[Recorded data]
Lemma session_durable e : session e -> durable e.
Proof.
  induction 1 as [e nn ne entries He Hro Hm Hf Hsz Hl Hn Hne|e tx r fs e' _ IH Hr Hfit Hc|e tx r fs err e' _ IH Hr Hc Hu|e tx e' _ IH Hr Hc].
  - split_and!; try done; try apply Hf. by exists nn, ne, entries.
  - destruct (point_open e tx (proj1 IH) Hr IH) as [Ho Hm]. destruct (committed_checks r fs e tx e' Hc Ho Hm) as (Hne & tx' & size & w & Hf & Hsz & Ha & ->).
    destruct (append_built _ _ _ _ _ _ _ _ Ha) as [delta Hb]. eapply (durable_install e tx tx'); try done. destruct IH as (_ & _ & _ & _ & nn & ne & entries & _ & _ & Hl). apply logged_bound in Hl. lia.
  - by eapply durable_failed.
  - unfold rollbackInternal in Hc. destruct (tx_closed _); [done|]. injection Hc as <-. by apply durable_abandon.
Qed.

Lemma commit_builds e tx tx' : durable e -> reached e tx -> commitFits e tx -> writtenStorable tx -> en_commitID e < max_uint64 -> withChangefeed e tx = (None, tx') ->
  writerOK (en_wal e) /\ txInv (engineOrigin e) tx' /\
  checkSize e tx' = (if en_maxDatabaseSnapshotBytes e <? EstimateSnapshotBytes (persistedGraph e tx') then inr (errResourceLimit "database snapshot"%string) else inl (EstimateSnapshotBytes (persistedGraph e tx'))) /\
  exists delta, commitBuilt e tx' delta /\ dl_DatabaseID delta = g_DatabaseID (persistedGraph e tx') /\ dl_CommitID delta = en_commitID e + 1.
Proof.
  intros Hd Hr Hfit Hst Hroom Hfeed. destruct (feed_started e tx tx' Hd Hr Hfit Hst Hfeed) as [Hst' [Sn' Se']]. destruct Hd as (D1 & D2 & D3 & [D4 D5] & nn & ne & entries & Hn & He & Hl).
  destruct (logged_inv _ _ None _ _ _ _ _ _ Hl) as (Hw & _ & _ & _ & Hwf & acc & Him & _). pose proof Hst' as [Hi [_ _ _ [K4 K5] _ _ _]]. cbn [CloneGraphStateShallow w_db] in K4, K5.
  split; [done|]. split; [done|]. split; [by apply commit_sized; [..|apply (cf_sizes _ _ Hfit)]|].
  destruct (commit_replays generateID None _ _ nn ne _ _ _ _ acc Hwf (commit_wf_graph e tx' nn ne D1 Hst' Hwf Sn' Se') (commit_changes e tx' D1 Hst' Sn' Se') ltac:(lia) Hroom Him) as (delta & _ & Hb & Ed & Ec & _).
  by exists delta.
Qed.

(** C7. Progress: after any session, failed commits and rollbacks included, a transaction
    whose records can be stored, which no guard of the commit refuses and whose frame the
    disk takes, commits; the graph of the database is then its graph with its changes in
    the change stream, one commit later, and the session goes on. *)
Theorem commit_succeeds e tx tx' r : session e -> reached e tx -> commitFits e tx -> writtenStorable tx ->
  commitChecks r e (en_commitID e) tx = None -> withChangefeed e tx = (None, tx') -> EstimateSnapshotBytes (persistedGraph e tx') <= en_maxDatabaseSnapshotBytes e ->
  exists delta e', commitBuilt e tx' delta /\ commitInternal generateID r (noFaults (commitEntry (persistedGraph e tx') (en_commitID e + 1) delta)) e (en_commitID e) tx = (None, e') /\
    graphOfEngine e' = persistedGraph e tx' /\ en_commitID e' = en_commitID e + 1 /\ session e'.
Proof.
  intros Hs Hr Hfit Hst Hch Hfeed Hsize. pose proof (session_durable e Hs) as Hd. pose proof (checks_room r e tx Hch) as Hne.
  assert (Hroom : en_commitID e < max_uint64) by (destruct Hd as (_ & _ & _ & _ & nn & ne & entries & _ & _ & Hl); apply logged_bound in Hl; lia).
  destruct (commit_builds e tx tx' Hd Hr Hfit Hst Hroom Hfeed) as (Hw & Hi & Hcs & delta & Hb & Ed & Ec). exists delta. rewrite (proj2 (N.ltb_ge _ _) Hsize) in Hcs.
  destruct (append_healthy _ _ _ Hw (cf_frame _ _ Hfit tx' delta Hfeed Hb)) as [w' Ha]. destruct (point_open e tx (proj1 Hd) Hr Hd) as [Ho Hm]. destruct (changefeed_shape e tx tx' None Hfeed) as [call Etx].
  assert (Hm' : db_memory (w_db tx') = false) by (by rewrite Etx).
  assert (Hc : commitInternal generateID r (noFaults (commitEntry (persistedGraph e tx') (en_commitID e + 1) delta)) e (en_commitID e) tx = (None, install e tx' (en_commitID e + 1) (EstimateSnapshotBytes (persistedGraph e tx')) w')).
  { unfold commitInternal. unfold ensureWritable in Ho. destruct (tx_closed _); [done|]. destruct (tx_readOnly _); [done|]. rewrite Hch, Hfeed, Hcs, Hm'. unfold AppendDelta. unfold commitBuilt in Hb.
    rewrite Hb, (wo_open _ Hw), Ed, Ec. cbn [negb]. cbn [commitEntry en_database en_commit en_value] in Ha. by rewrite Ha. }
  exists (install e tx' (en_commitID e + 1) (EstimateSnapshotBytes (persistedGraph e tx')) w'). split; [done|]. split; [done|]. split; [by apply (install_ok e tx' _ _ w' (engineOrigin e) Hi), Hd|]. split; [done|]. by eapply session_commit.
Qed.

(** C10. The size of a snapshot the engine keeps, and adjusts at every commit by what the
    commit changed, is after any session what counting the whole graph gives; so a commit
    is refused for its size exactly when a snapshot of its graph is over the limit, and
    the accounting neither underflows nor meets a record that is missing. *)
Theorem snapshot_size_exact e : session e -> en_SnapshotBytes e = EstimateSnapshotBytes (graphOfEngine e) /\
  forall tx tx', reached e tx -> commitFits e tx -> writtenStorable tx -> withChangefeed e tx = (None, tx') ->
    checkSize e tx' = if en_maxDatabaseSnapshotBytes e <? EstimateSnapshotBytes (persistedGraph e tx') then inr (errResourceLimit "database snapshot"%string)
                      else inl (EstimateSnapshotBytes (persistedGraph e tx')).
Proof.
  intros Hs. pose proof (session_durable e Hs) as Hd. pose proof Hd as (D1 & _ & _ & [_ D5] & _). split; [done|]. intros tx tx' Hr Hfit Hw Hfeed.
  destruct (feed_started e tx tx' Hd Hr Hfit Hw Hfeed) as [Hst [Sn Se]]. apply commit_sized; try done. by apply (cf_sizes _ _ Hfit).
Qed.

Context (jsonPayload : list byte -> walPayload + error) (jsonState : list byte -> persistedState + error) (checkpoint : option (N * persistedState)).
Context (Hmax : maxCanonicalBytes <= max_uint64).

Abbreviation recovered file g nn ne commit ready := (recovers generateID jsonPayload jsonState maxCanonicalBytes checkpoint file g nn ne commit ready).

Lemma durable_recovers e : durable e -> exists nn ne,
  nn <= db_nextNodeID (en_db e) /\ ne <= db_nextEdgeID (en_db e) /\ recovered (ww_file (en_wal e)) (graphOfEngine e) nn ne (en_commitID e) true.
Proof. intros (_ & _ & _ & _ & nn & ne & entries & Hn & He & Hl). exists nn, ne. split; [done|]. split; [done|]. by eapply whole_log_recovers. Qed.

(** A commit that was built is a step of the log. *)
Lemma commit_step e tx tx' delta g' : durable e -> reached e tx -> commitFits e tx -> en_commitID e < max_uint64 -> withChangefeed e tx = (None, tx') ->
  buildPersistedDelta generateID (persistedGraph e tx') (db_nextNodeID (w_db tx')) (db_nextEdgeID (w_db tx')) (en_commitID e + 1) (commitDelta tx') = inl (delta, g') ->
  exists nn ne entries, nn <= db_nextNodeID (en_db e) /\ ne <= db_nextEdgeID (en_db e) /\ logged generateID maxCanonicalBytes (graphOfEngine e) nn ne (en_commitID e) entries (en_wal e) /\
    commitOK generateID maxCanonicalBytes (graphOfEngine e) nn ne (persistedGraph e tx') (db_nextNodeID (w_db tx')) (db_nextEdgeID (w_db tx')) (en_commitID e) (commitDelta tx') delta.
Proof.
  intros Hd Hr Hfit Hroom Hfeed Hb. pose proof Hd as (D1 & D2 & D3 & [D4 D5] & nn & ne & entries & Hn & He & Hl). pose proof Hfit as [Cn Cc Cs Cf].
  destruct (logged_inv _ _ None _ _ _ _ _ _ Hl) as (_ & _ & _ & _ & Hwf & _).
  destruct (built_checks _ _ _ _ _ _ _ _ Hb (wg_database _ _ _ Hwf)) as (-> & Sn & Se); [by eapply database_nonempty, (wg_database _ _ _ Hwf)|].
  destruct (changefeed_shape e tx tx' None Hfeed) as [call Etx]. assert (Hw : writtenStorable tx) by (rewrite Etx in Sn, Se; by split).
  destruct (feed_started e tx tx' Hd Hr Hfit Hw Hfeed) as [Hst _]. pose proof Hst as [_ [_ _ _ [K4 K5] _ _ _]]. cbn [CloneGraphStateShallow w_db] in K4, K5.
  exists nn, ne, entries. split; [done|]. split; [done|]. split; [done|]. split; try done; [by eapply commit_wf_graph|by eapply commit_changes|lia|by apply Cf].
Qed.

(** However a commit ends, the log holds it or what there was before. *)
Definition beforeOrAfter e tx e' : Prop :=
  (exists tx', withChangefeed e tx = (None, tx') /\
     recovered (ww_file (en_wal e')) (persistedGraph e tx') (db_nextNodeID (w_db tx')) (db_nextEdgeID (w_db tx')) (en_commitID e + 1) true) \/
  exists nn ne ready, nn <= db_nextNodeID (en_db e) /\ ne <= db_nextEdgeID (en_db e) /\ recovered (ww_file (en_wal e')) (graphOfEngine e) nn ne (en_commitID e) ready.

Lemma same_log e tx e' : durable e -> ww_file (en_wal e') = ww_file (en_wal e) -> beforeOrAfter e tx e'.
Proof. intros Hd E. right. destruct (durable_recovers e Hd) as (nn & ne & Hn & He & Hl). exists nn, ne, true. by rewrite E. Qed.

Lemma commit_outcome r fs e tx err e' : durable e -> reached e tx -> commitFits e tx -> commitInternal generateID r fs e (en_commitID e) tx = (err, e') -> beforeOrAfter e tx e'.
Proof.
  intros Hd Hr Hfit Hc. destruct (point_open e tx (proj1 Hd) Hr Hd) as [Ho Hm]. unfold commitInternal in Hc. unfold ensureWritable in Ho.
  destruct (tx_closed _); [done|]. destruct (tx_readOnly _); [done|]. destruct (commitChecks _ _ _ _) eqn:Ech; [injection Hc as _ <-; by apply same_log|].
  pose proof (checks_room r e tx Ech) as Hne. destruct (withChangefeed e tx) as [[err1|] tx'] eqn:Ef; [injection Hc as _ <-; by apply same_log|].
  destruct (changefeed_shape e tx tx' None Ef) as [call Etx]. assert (Edb : w_db tx' = w_db tx) by (by rewrite Etx). rewrite Edb, Hm in Hc.
  destruct (checkSize e tx') as [size|]; [|injection Hc as _ <-; by apply same_log]. rewrite <- Edb in Hc.
  destruct (AppendDelta _ _ _ _ _ _ _ _) as [err2 w] eqn:Ea. assert (Ew : en_wal e' = w) by (destruct err2; by injection Hc as _ <-).
  destruct (buildPersistedDelta generateID (persistedGraph e tx') (db_nextNodeID (w_db tx')) (db_nextEdgeID (w_db tx')) (en_commitID e + 1) (commitDelta tx')) as [[delta g']|berr] eqn:Hb.
  - assert (Hroom : en_commitID e < max_uint64) by (destruct Hd as (_ & _ & _ & _ & nn & ne & entries & _ & _ & Hl); apply logged_bound in Hl; lia).
    destruct (commit_step e tx tx' delta g' Hd Hr Hfit Hroom Ef Hb) as (nn & ne & entries & Hn & He & Hl & Hco). unfold beforeOrAfter. rewrite Ew.
    destruct (append_recovers _ jsonPayload jsonState _ checkpoint Hmax _ _ _ _ _ _ _ _ _ _ _ _ _ _ Hl Hco Ea) as [Hn'|[ready Ho']]; [left; by exists tx'|right; by exists nn, ne, ready].
  - apply same_log; [done|]. rewrite Ew. unfold AppendDelta in Ea. rewrite Hb in Ea. by injection Ea as _ <-.
Qed.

## What the task requires:
Taking the entries above, restate exactly those lines that fall between the line with "graphOfEngine e' = persistedGraph" and the line with "Theorem snapshot_size_exact e", keeping both of those lines too.

## Result for this exercise:
    graphOfEngine e' = persistedGraph e tx' /\ en_commitID e' = en_commitID e + 1 /\ session e'.
Proof.
  intros Hs Hr Hfit Hst Hch Hfeed Hsize. pose proof (session_durable e Hs) as Hd. pose proof (checks_room r e tx Hch) as Hne.
  assert (Hroom : en_commitID e < max_uint64) by (destruct Hd as (_ & _ & _ & _ & nn & ne & entries & _ & _ & Hl); apply logged_bound in Hl; lia).
  destruct (commit_builds e tx tx' Hd Hr Hfit Hst Hroom Hfeed) as (Hw & Hi & Hcs & delta & Hb & Ed & Ec). exists delta. rewrite (proj2 (N.ltb_ge _ _) Hsize) in Hcs.
  destruct (append_healthy _ _ _ Hw (cf_frame _ _ Hfit tx' delta Hfeed Hb)) as [w' Ha]. destruct (point_open e tx (proj1 Hd) Hr Hd) as [Ho Hm]. destruct (changefeed_shape e tx tx' None Hfeed) as [call Etx].
  assert (Hm' : db_memory (w_db tx') = false) by (by rewrite Etx).
  assert (Hc : commitInternal generateID r (noFaults (commitEntry (persistedGraph e tx') (en_commitID e + 1) delta)) e (en_commitID e) tx = (None, install e tx' (en_commitID e + 1) (EstimateSnapshotBytes (persistedGraph e tx')) w')).
  { unfold commitInternal. unfold ensureWritable in Ho. destruct (tx_closed _); [done|]. destruct (tx_readOnly _); [done|]. rewrite Hch, Hfeed, Hcs, Hm'. unfold AppendDelta. unfold commitBuilt in Hb.
    rewrite Hb, (wo_open _ Hw), Ed, Ec. cbn [negb]. cbn [commitEntry en_database en_commit en_value] in Ha. by rewrite Ha. }
  exists (install e tx' (en_commitID e + 1) (EstimateSnapshotBytes (persistedGraph e tx')) w'). split; [done|]. split; [done|]. split; [by apply (install_ok e tx' _ _ w' (engineOrigin e) Hi), Hd|]. split; [done|]. by eapply session_commit.
Qed.

(** C10. The size of a snapshot the engine keeps, and adjusts at every commit by what the
    commit changed, is after any session what counting the whole graph gives; so a commit
    is refused for its size exactly when a snapshot of its graph is over the limit, and
    the accounting neither underflows nor meets a record that is missing. *)
Theorem snapshot_size_exact e : session e -> en_SnapshotBytes e = EstimateSnapshotBytes (graphOfEngine e) /\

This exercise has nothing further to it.